La halte sur le champ de bataille de Verdun a permis de mesurer la connerie qu’est la guerre. C’est un terrain lunaire qui nous accueille et les chiffres démesurés de cette bataille donnent le vertige : 4 obus tombés au m² sur une surface de 38 ha, plus de 300 000 morts et 400 000 blessés … La visite du fort de Douaumont fut impressionnante et là encore nous avons pu comprendre les conditions de vie des soldats, français et allemands, chair à canons des politiciens et des industries capitalistes. La phrase de Paul Valéry « la guerre, un massacre de gens qui ne se connaissent pas, au profit de gens qui se connaissent mais ne se massacrent pas » y trouvait tout son écho.

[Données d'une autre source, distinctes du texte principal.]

(** [value.map(str::trim).unwrap_or("").is_empty()]. *)
Definition blank (value : option str) : bool := is_empty (default [] (trim <$> value)).
Definition validate_server (transport : McpTransport) (command url : option str)
    : result ApiError unit :=
  match transport with
  | McpStdio =>
      if blank command then Err (BadRequest (lit "stdio MCP servers require a command"))
      else Ok tt
  | McpHttp =>
      if blank url then Err (BadRequest (lit "http MCP servers require a url")) else Ok tt
  end.
Definition store_server (org project : str) (s : McpServer) : handler unit :=
  store_entity (scope_project org project) SERVERS_COLLECTION (sv_id s) s.
Definition servers_list (org project : str) : handler (list McpServer) :=
  list_entities (scope_project org project) SERVERS_COLLECTION (lit "mcp").
Definition servers_get (org project id : str) : handler McpServer :=
  get_entity (scope_project org project) SERVERS_COLLECTION (lit "mcp") id (server_missing id).
Definition servers_create (org project : str) (request : NewMcpServer) (actor : str)
    : handler McpServer :=
  let name := trim (ns_name request) in
  if is_empty name then st_err (BadRequest (lit "MCP server name is required"))
  else
    do! st_lift (validate_server (ns_transport request) (ns_command request) (ns_url request)) in
    let! n := fetch_add Servers in
    let server :=
      server_with_enabled (ns_enabled request)
        (McpServer_new (lit "mcp_" ++ show_N n) org project name (ns_transport request) actor) in
    let server := apply_opt server_with_command (ns_command request) server in
    let server := apply_opt server_with_url (ns_url request) server in
    do! store_server org project server in
    st_ret server.
Definition updated_server (org project : str) (existing : McpServer) (update : McpServerUpdate)
    : result ApiError McpServer :=
  let name := trimmed_or (su_name update) (sv_name existing) in
  let transport := default (sv_transport existing) (su_transport update) in
  let command := or_existing (su_command update) (sv_command existing) in
  let url := or_existing (su_url update) (sv_url existing) in
  let enabled := default (sv_enabled existing) (su_enabled update) in
  let? _ := validate_server transport command url in
  let server :=
    server_with_enabled enabled
      (McpServer_new (sv_id existing) org project name transport (sv_created_by existing)) in
  Ok (apply_opt server_with_url url (apply_opt server_with_command command server)).
Definition servers_update (org project id : str) (update : McpServerUpdate) : handler McpServer :=
  let! existing := servers_get org project id in
  let! server := st_lift (updated_server org project existing update) in
  do! store_server org project server in
  st_ret server.
Definition servers_delete (org project id : str) : handler unit :=
  delete_entity (scope_project org project) SERVERS_COLLECTION id (server_missing id).

(** ** [memory.rs] *)

Definition CLOUD_MEMORY_COLLECTION : str := lit "memory".
Definition memory_missing (id : str) : ApiError :=
  ApiNotFound (lit "memory " ++ id ++ lit " not found").
Definition audit_stream (memory : str) : str := lit "memory/" ++ memory.

Definition record_audit (scope : StorageScope) (memory : str) (action : MemoryReviewAction)
    (actor : str) : handler unit :=
  let! payload :=
    st_lift (map_err json_internal (to_value (MemoryAuditEntry_new memory action actor))) in
  do! stored (append_log_entry scope (audit_stream memory) payload) in
  st_ret tt.
Definition candidate_entry (id : str) (project : CloudProject) (request : NewMemoryCandidate)
    : MemoryEntry :=
  foldl (λ entry tag, with_tag tag entry)
    (with_sensitivity (nm_sensitivity request)
       (MemoryEntry_new id (ProjectRef_new (pj_id project) (pj_name project)) (nm_kind request)
          (trim (nm_content request))))
    (nm_tags request).
Definition push_candidate (org : str) (project : CloudProject) (request : NewMemoryCandidate)
    (actor : str) : handler MemoryEntry :=
  if is_empty (trim (nm_content request)) then
    st_err (BadRequest (lit "memory content is required"))
  else
    let! n := fetch_add Memories in
    let id := lit "mem_" ++ show_N n in
    let entry := candidate_entry id project request in
    let scope := scope_project org (pj_id project) in
    let! payload := st_lift (map_err json_internal (to_value entry)) in
    let document := StorageDocument_new scope CLOUD_MEMORY_COLLECTION id payload in
    let document :=
      apply_opt (doc_with_metadata (lit "source_uri")) (nm_source_uri request) document in
    do! stored (put_document document) in
    do! record_audit scope id RCreated actor in
    st_ret entry.

Definition keep_status (status : option MemoryStatus) (entry : result ApiError MemoryEntry) : bool :=
  match status, entry with
  | Some wanted, Ok entry => bool_decide (entry_status entry = wanted)
  | _, _ => true
  end.
Definition list_memory (org project : str) (status : option MemoryStatus)
    : handler (list MemoryEntry) :=
  let! documents := reading (list_documents (scope_project org project) CLOUD_MEMORY_COLLECTION) in
  st_lift (collect_result
    (List.filter (keep_status status) (read_entity (lit "memory") <$> documents))).
Definition review_memory_entry (org project memory : str) (action : MemoryReviewAction)
    (actor : str) : handler MemoryEntry :=
  let! new_status :=
    st_lift (ok_or (Internal (lit "review action has no resulting status"))
               (resulting_status action)) in
  let scope := scope_project org project in
  let! document := reading (get_document scope CLOUD_MEMORY_COLLECTION memory) in
  match document with
  | None => st_err (memory_missing memory)
  | Some document =>
      let! entry := st_lift (read_entity (lit "memory") document) in
      let updated := with_status new_status entry in
      let! payload := st_lift (map_err json_internal (to_value updated)) in
      let next := StorageDocument_new scope CLOUD_MEMORY_COLLECTION memory payload in
      let next :=
        foldr (λ kv next, doc_with_metadata kv.1 kv.2 next) next
          (map_to_list (doc_metadata document)) in
      do! stored (put_document next) in
      do! record_audit scope memory action actor in
      st_ret updated
  end.
Definition read_audit (e : AppendLogEntry) : result ApiError MemoryAuditEntry :=
  map_err (λ err, Internal (lit "corrupt audit record: " ++ json_text err))
    (from_value (log_payload e)).
Definition memory_trail (org project memory : str) : handler (list MemoryAuditEntry) :=
  let! entries := reading (replay_log (scope_project org project) (audit_stream memory)) in
  st_lift (collect_result (read_audit <$> entries)).

(** [content.matches(term).count()] for a term that is not empty: occurrences that do
    not overlap, from the left; [skip] is what is left of the last one. *)
Fixpoint count_matches (term s : str) (skip : nat) : nat :=
  match s with
  | [] => 0
  | _ :: rest =>
      match skip with
      | Datatypes.S skip => count_matches term rest skip
      | O =>
          if starts_with term s then Datatypes.S (count_matches term rest (pred (length term)))
          else count_matches term rest 0
      end
  end.
Definition search_score (terms : list str) (entry : MemoryEntry) : nat :=
  let content := to_lowercase (entry_content entry) in
  sum_list ((λ term, count_matches term content 0) <$> terms).
Definition ranked (terms : list str) (limit : nat) (approved : list MemoryEntry)
    : list MemoryEntry :=
  let scored := (λ entry, (search_score terms entry, entry)) <$> approved in
  let scored := List.filter (λ p, 0 <? p.1) scored in
  snd <$> take limit (sort_by (cmp_rev (cmp_on fst Nat.compare)) scored).
Definition memory_hits (query : str) (limit : nat) (approved : list MemoryEntry)
    : list MemoryEntry :=
  let terms := split_whitespace (to_lowercase query) in
  match terms with
  | [] => take limit approved
  | _ => ranked terms limit approved
  end.
Definition search_memories (org project query : str) (limit : nat) : handler (list MemoryEntry) :=
  let! approved := list_memory org project (Some Approved) in
  st_ret (memory_hits query limit approved).
End stores.
Arguments JsonText {_}.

Comment des hommes ont-ils pu faire subir à leurs semblables autant d’atrocité, de déshumanisation ?
Pétain fut d’ailleurs le trait d’union pour la visite du deuxième site, le camp de concentration de Natzweiler – Struthof en Alsace. Seul camp sur le sol français (l’Alsace étant annexée par l’Allemagne). Nous y avons passé une journée entière, ce qui nous a permis d’appréhender la totalité du lieu, dans son histoire et son horreur. Pour nombre d’entre nous, même celles et ceux qui avaient déjà visité un camp, on peut dire que cette journée aura marqué les esprits, fait monter l’adrénaline, fait couler des larmes et causé quelques nuits agitées. Comment des hommes ont-ils pu faire subir à leurs semblables autant d’atrocité, de déshumanisation ?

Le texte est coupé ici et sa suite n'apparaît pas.